We are speaking specifically about involuntary treatment, which has always been the way. I must accept that it is a year since we debated this issue, but I have spent the last 15 months travelling around the psychiatric hospitals. I have done this for a number of reasons and I always made sure that the press were never notified, nor were political colleagues. I did that at all times to ensure we built a belief that we were trying reform the mental health services. On most occasions when I visit a hospital, I ask to meet the staff who deliver this treatment and visit the ECT rooms.

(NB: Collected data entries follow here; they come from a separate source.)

(* ===== verification/App.v ===== *)
(** * The handlers of the window (main.rs)

    [main] builds the window and registers closures: on the entries and
    buttons of the user, and an idle source that polls the registry.
    What a closure does to the toolkit is not modelled; what it decides is.

    [App] holds the registry, the database and the part of the widgets
    the closures read or set: which page a stack shows, the text of an
    entry or a label, whether the two entries that send are sensitive,
    and the entry the closures last handed the focus to.  Calls into
    functions.rs, whose code is not among the sources (rendering, alerts,
    the interactive reconnect), are recorded in [calls], in the order in
    which they are made.  The clock is explicit: a handler that reads
    [Instant::now()] takes the time, in nanoseconds, as the tracker of the
    typists does.

    A closure that changes the text of the message entry runs the
    closure connected to [notify::text] before it goes on
    ([input_set_text]): the toolkit emits the signal inside [set_text].
    So a message that is sent is followed by a typing notification
    whenever the throttle is open ([input_activate_typing]).

    Every handler is a function from [App] to [Run App]: it returns, or
    it waits for ever on the mutex of the registry or on a dial, or it
    panics.  [main_start] is [main] up to the window, [start] the window
    it builds, [idle] the closure of the idle source.  [handle] gives an
    event of the toolkit to its closure and [run] handles a list of
    events; [app_step] adds what functions.rs may do to the registry in
    between.  [app_ok] is the invariant of the windows reached that
    way.  [load_css] is the choice of the style, [gtk_main] the loop up
    to the delete event of the window, and [main] the whole program: the
    start, the style and the loop. *)

From Stdlib Require Import ssreflect.
From stdpp Require Import gmap list strings.
From S2P Require Import Prelude BinarySearch Store Addr Transport Typing Scroll Registry.

Open Scope general_if_scope.

(** ** The state *)

(** The children of [app.stack] and of [app.user_stack]. *)
Inductive Page := StackMain | StackEditServer | StackEditChannel.
Inductive UserPage := UserStackText | UserStackEdit.

(** The entries on which the closures call [grab_focus].  The state
    keeps the entry of the last call; where the toolkit and the user move
    the focus in between is not modelled. *)
Inductive Focus := FocusUserStackEdit | FocusInput.

(** The texts of the entries of [struct EditServer]. *)
Record EditServer := { name : string; server : string; hash : string }.

(** [struct EditChannel]: the text of the name and what [get_mode] reads
    from the two boxes of check buttons. *)
Record EditChannel := { channel : string; mode_bots : option N; mode_users : option N }.

(** The style sheets compiled into the program, and what a style
    provider is filled from: the file [style.css] of the user, or one of
    the two sheets. *)
Inductive Sheet := DarkCss | LightCss.

Inductive Css := FromPath (path : string) | FromData (sheet : Sheet).

(** Why the style did not load: [UnicodePathError], or the error of the
    toolkit. *)
Inductive StyleError := UnicodePathError | LoadError (what : string).

(** A call into functions.rs; [alert] is called with a warning by the
    closures and with an error by the loader of the style. *)
Inductive Call :=
  | Alert (err : Error)
  | AlertError (err : StyleError)
  | RenderServers
  | RenderChannels (addr : option SocketAddr)
  | RenderMessages (addr : option SocketAddr)
  | Connect (addr : SocketAddr) (hash : string) (token : option string).

#[export] Instance Focus_eq_dec : EqDecision Focus.
Proof. solve_decision. Defined.
#[export] Instance Page_eq_dec : EqDecision Page.
Proof. solve_decision. Defined.
#[export] Instance UserPage_eq_dec : EqDecision UserPage.
Proof. solve_decision. Defined.
#[export] Instance Sheet_eq_dec : EqDecision Sheet.
Proof. solve_decision. Defined.
#[export] Instance Css_eq_dec : EqDecision Css.
Proof. solve_decision. Defined.
#[export] Instance StyleError_eq_dec : EqDecision StyleError.
Proof. solve_decision. Defined.
#[export] Instance Call_eq_dec : EqDecision Call.
Proof. solve_decision. Defined.

Module App.

Record t := {
  connections : Connections;
  db : Db;
  message_edit : bool;
  message_edit_id : option N;
  message_edit_input : string;
  stack : Page;
  user_stack : UserPage;
  user_stack_edit : string;
  user_name : string;
  typing : string;
  input : string;
  typing_last : N;
  edit_server : EditServer;
  edit_channel : EditChannel;
  calls : list Call;
  messages_scroll : Adjustment;
  input_sensitive : bool;
  message_edit_input_sensitive : bool;
  focus : option Focus;
}.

I am taken by the many valid points raised by Senator Fitzgerald, including that on the variation in treatment across the country. Without trying to lead to a cosy proposal I might make shortly, I made the point at the Joint Committee on Health and Children that it was no longer sufficient to make a yearly statement on mental health services. Since taking office, I have believed it is important we tie down the commitments and recommendations made on the reform of mental health services in A Vision for Change which has been running for four years and has five or six left to run. From the outside, I saw the importance of having in place a director for mental health who would have as his or her only brief the driving of the reform of mental health services. I am pleased to say Mr. Martin Rogan is now in place. However, it is not just a matter of having a person in place but of having someone who will be directly responsible for driving reforms. I have always insisted on the person in question not being responsible to the Minister, lest there be any argument about political motivation. The job description for the post of director should be to be specifically responsible to the monitoring committee charged with delivering reforms. That is now in place as part of the building blocks. The other part concerns the 14 clinical directors.